本発明の導電性エンドレスベルトは、トナー剥離性の低下を抑制することができるため、画像形成装置における中間転写ベルトとして好適に使用することができる。
以下、本発明に係る導電性エンドレスベルトを構成する必須部材である基材層および表層、ならびに必要に応じて設けることができるその他の層について順に例示説明する。
【0015】
<基材層>
本発明に係る導電性エンドレスベルトにおいて、基材層は、無端のベルト本体を構成する必須部材である。
基材層は、特に限定されず、従来公知の導電性エンドレスベルトの基材層を用いることができる。
【0016】
基材層とする樹脂は、例えば、熱可塑性樹脂を用いることができる。このような熱可塑性樹脂としては、これらに限定されないが、例えば、ポリエチレンテレフタレート、ポリブチレンテレフタレートなどのポリエステル;ポリアミド;ポリカーボネート;ポリフェニレンオキシド;ポリエチレン、ポリプロピレン、ポリブテン、ポリスチレンなどのポリオレフィン;ポリ塩化ビニル;ポリ塩化ビニリデン;ポリフッ化ビニリデン(PVDF);ポリメタクリル酸メチル;ポリウレタン;ポリアセタール;ポリ酢酸ビニル;アクリロニトリルブタジエンスチレン樹脂;ポリアミドイミド;ポリアリレート;ポリスルホン;ポリスルホンアミド;サーモトロピック液晶ポリマー;ポリアミド酸を挙げることができる。このような熱可塑性樹脂を単独でまたは2種以上を組み合わせて用いることができる。
【0017】
基材層には、通常、導電性エンドレスベルトの導電性発現のために、従来公知の導電剤が添加される。
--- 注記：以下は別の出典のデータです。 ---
(** C8: in every interleaving, and for every list of sources (a URL may be
    listed twice), the published list is exact: at every moment of every
    execution it blocks precisely the names and subtrees that the fetches of one
    complete reload contributed, less what is allowed; a fetch contributes its
    own response if it was good and else the last good copy its source then had.
    (Before the first complete reload nothing is blocked.)  As long as the
    plugin was not shut down, what was fetched since is at most one pass over the
    sources, the reload in progress, and between two reloads nothing was: the
    list is that of the last reload completed. *)
Theorem list_in_force (tr : list event) (s : sys) (H : execution tr s) :
  exists before pass post, tr = before ++ pass ++ post /\ complete before pass /\
    (Shutdown ∉ tr -> exists todo, fetched post ++ todo = urls c) /\
    (Shutdown ∉ tr -> refresh s = RSelect -> fetched post = []) /\
    (forall q, blocked (current (shared s)) q = true <-> blocks before pass q).
Proof.
  destruct (execution_history tr s H) as [_ Hrun _ (before & pass & post & E & Hcomp & Hc & Hm)].
  exists before, pass, post. split_and!; [done..|by intros; eapply missing_prefix, Hm, Hrun| |].
  - intros Hs Hr. specialize (Hm (Hrun Hs)). by rewrite Hr in Hm.
  - intros q. rewrite Hc. apply in_force_blocks.
Qed.

(** C7: the running plugin implements the abstract blocklist, which is a
    function of the sources' responses: every query of every execution,
    whatever goes on beside it, is answered from one snapshot, the complete pass
    of a reload: NXDOMAIN if what that pass contributed (each source's response,
    or its last good copy where the fetch failed) blocks its name, and otherwise
    exactly what the rest of the chain makes of it.  As long as the plugin was
    not shut down the snapshot misses at most the fetches of the reload in
    progress. *)
Theorem queries_see_one_snapshot (tr1 tr2 : list event) (r : Msg) (rest out : outcome) (s : sys)
    (H : execution (tr1 ++ Served r rest out :: tr2) s) :
  exists before pass post, tr1 = before ++ pass ++ post /\ complete before pass /\
    (Shutdown ∉ tr1 -> exists todo, fetched post ++ todo = urls c) /\
    (blocks before pass (normalizeQuery (Name r)) ->
       exists m, written out = [m] /\ Rcode m = RcodeNameError /\ Id m = Id r /\ Answer m = []) /\
    (~ blocks before pass (normalizeQuery (Name r)) -> out = rest).
Proof.
  destruct (execution_split _ _ _ _ H) as (s1 & s2 & H1 & Hstep).
  destruct (execution_history tr1 s1 H1) as [_ Hrun _ (before & pass & post & E & Hcomp & Hc & Hm)].
  exists before, pass, post. split_and!; [done..|by intros; eapply missing_prefix, Hm, Hrun| |];
    rewrite <- in_force_blocks, <- Hc; inversion Hstep; subst; cbn; unfold ServeDNS, ServeDNS_in.
  - intros ->. destruct (w _); cbn; eexists; (split; [done|]); cbn;
      by rewrite SetRcode_Rcode, SetRcode_Id, SetRcode_Answer.
  - intros ->%not_true_is_false. done.
Qed.

End History.

(** * Witnesses *)

#[local] Existing Instance latin1_case.
#[local] Existing Instance concrete_dns.

Definition first_fetch : event := Fetched (lit "https://a") race_response.

(** The state after the first reload, and a query for a listed name. *)
Definition loaded : sys :=
  MkSys (publish (build_matcher race_config [lit "ads.example.com"])
    (with_metrics observe_reload
      (fst (merge_source (lit "https://a") 0 (Ok [lit "ads.example.com"]) init_blocklist [])))) false RSelect TWait.

Definition rest_of_chain : handler := fun _ => Outcome [] RcodeSuccess None.

Definition answered : outcome :=
  snd (ServeDNS (lit "dns://:53") rest_of_chain (fun _ => None) (shared loaded) sample_query).

Lemma loaded_reached : execution race_config [first_fetch] loaded.
Proof.
  apply exec_publish. eapply exec_tau; [|by apply step_fetched].
  apply (exec_step _ [] (start race_config) (Some first_fetch)); [apply exec_start|].
  eapply (step_fetch _ _ _ _ _ _ _ race_response 0), merge_sample.
Qed.

Lemma list_in_force_witness :
  exists before pass post, [first_fetch] = before ++ pass ++ post /\ fetched post = [] /\
    blocks race_config before pass (lit "ads.example.com").
Proof.
  destruct (list_in_force race_config [first_fetch] loaded loaded_reached)
    as (before & pass & post & E & _ & _ & Hf & Hb).
  exists before, pass, post. split; [exact E|]. split.
  - apply Hf; [|reflexivity]. intros Hin. apply list_elem_of_singleton in Hin. discriminate Hin.
  - apply Hb. by vm_compute.
Defined.

Lemma queries_see_one_snapshot_witness :
  exists before pass post, [first_fetch] = before ++ pass ++ post /\ complete race_config before pass /\
    (blocks race_config before pass (normalizeQuery (Name sample_query)) ->
       exists m, written answered = [m] /\ Rcode m = RcodeNameError /\ Id m = Id sample_query /\ Answer m = []) /\
    (~ blocks race_config before pass (normalizeQuery (Name sample_query)) ->
       answered = rest_of_chain sample_query).
Proof.
  destruct (queries_see_one_snapshot race_config [first_fetch] [] sample_query (rest_of_chain sample_query)
    answered (MkSys (fst (ServeDNS (lit "dns://:53") rest_of_chain (fun _ => None) (shared loaded) sample_query))
      false RSelect TWait)) as (before & pass & post & E & Hc & _ & Hb & Hr).
  - change ([first_fetch] ++ [Served sample_query (rest_of_chain sample_query) answered])
      with ([first_fetch] ++ option_list (Some (Served sample_query (rest_of_chain sample_query) answered))).
    eapply exec_step; [exact loaded_reached|]. apply step_query.
  - exists before, pass, post. exact (conj E (conj Hc (conj Hb Hr))).
Defined.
基材層に添加される導電剤としては、特に限定されず、例えば、従来公知の電子導電性物質、イオン導電性物質を挙げることができる。このような導電剤を1種単独でまたは2種以上を組み合わせて用いることができる。
【0018】
電子導電性物質としては、例えば、ケッチェンブラックEC、アセチレンブラックなどの導電性カーボン;SAF、ISAF、HAF、FEF、GPF、SRF、FT、MTなどのゴム用カーボン;酸化処理などを施したカラー(インク)用カーボン;熱分解カーボン;天然グラファイト;人造グラファイト;ニッケル、銅、銀、ゲルマニウム、アンチモンドープの酸化スズ、酸化チタン、酸化亜鉛などの金属および金属酸化物;ポリアニリン、ポリピロール、ポリアセチレンなどの導電性ポリマー、などが挙げられる。
【0019】
イオン導電性物質としては、例えば、過塩素酸ナトリウム、過塩素酸リチウム、過塩素酸カルシウム、塩化リチウムなどの無機イオン性導電物質;トリデシルメチルジヒドロキシエチルアンモニウムパークロレート、ラウリルトリメチルアンモニウムパークロレート、変性脂肪族・ジメチルエチルアンモニウムエトサルフェート、N,N−ビス(2−ヒドロキシエチル)−N−(3’−ドデシロキシ−2’−ヒドロキシプロピル)メチルアンモニウムエトサルフェート、ステアルアミドプロピルジメチル−β−ヒドロキシエチル−アンモニウム−ジハイドロジェンフォスフェート、テトラブチルアンモニウムホウフッ酸塩、ステアリルアンモニウムアセテート、ラウリルアンモニウムアセテートなどの第4級アンモニウムの過塩素酸塩、硫酸塩、エトサルフェート塩、メチルサルフェート塩、リン酸塩、ホウフッ化水素酸塩;アセテートなどの有機イオン性導電物質;電荷移動錯体、などが挙げられる。
【0020】
基材層の導電性は、上記導電剤の添加によって、所望の導電性に調整すればよく、例えば、抵抗値を10
5〜10
14Ω・cmとすればよい。
【0021】
基材層には、導電剤のほかにも、必要に応じて、例えば、酸化防止剤、熱安定剤、可塑剤、光安定剤、滑剤、防曇剤、アンチブロッキング剤、粗し粒子、スリップ剤、架橋剤、架橋助剤、接着剤、難燃剤、分散剤などの公知の添加剤を添加してもよい。また、必要に応じて、例えば、ガラス繊維、カーボン繊維、タルク、マイカ、酸化チタン、炭酸カルシウムなどの公知の補強性充填剤を添加してもよい。
【0022】
基材層は、表層との接着性を向上させるために、プライマー処理、プラズマ処理、コロナ処理などの従来公知の表面処理を施してもよい。この他、基材層上に直接、表層が設けられる場合、基材層の表層側表面に、表層を形成する樹脂組成物中の紫外線硬化性樹脂、溶媒などが浸透した領域が存在してもよい。
【0023】
<表層>
本発明に係る導電性エンドレスベルトにおいて、表層は、基材層の外周側の最表面に形成された部材であって、導電性エンドレスベルトに優れたトナー剥離性を付与するための必須部材である。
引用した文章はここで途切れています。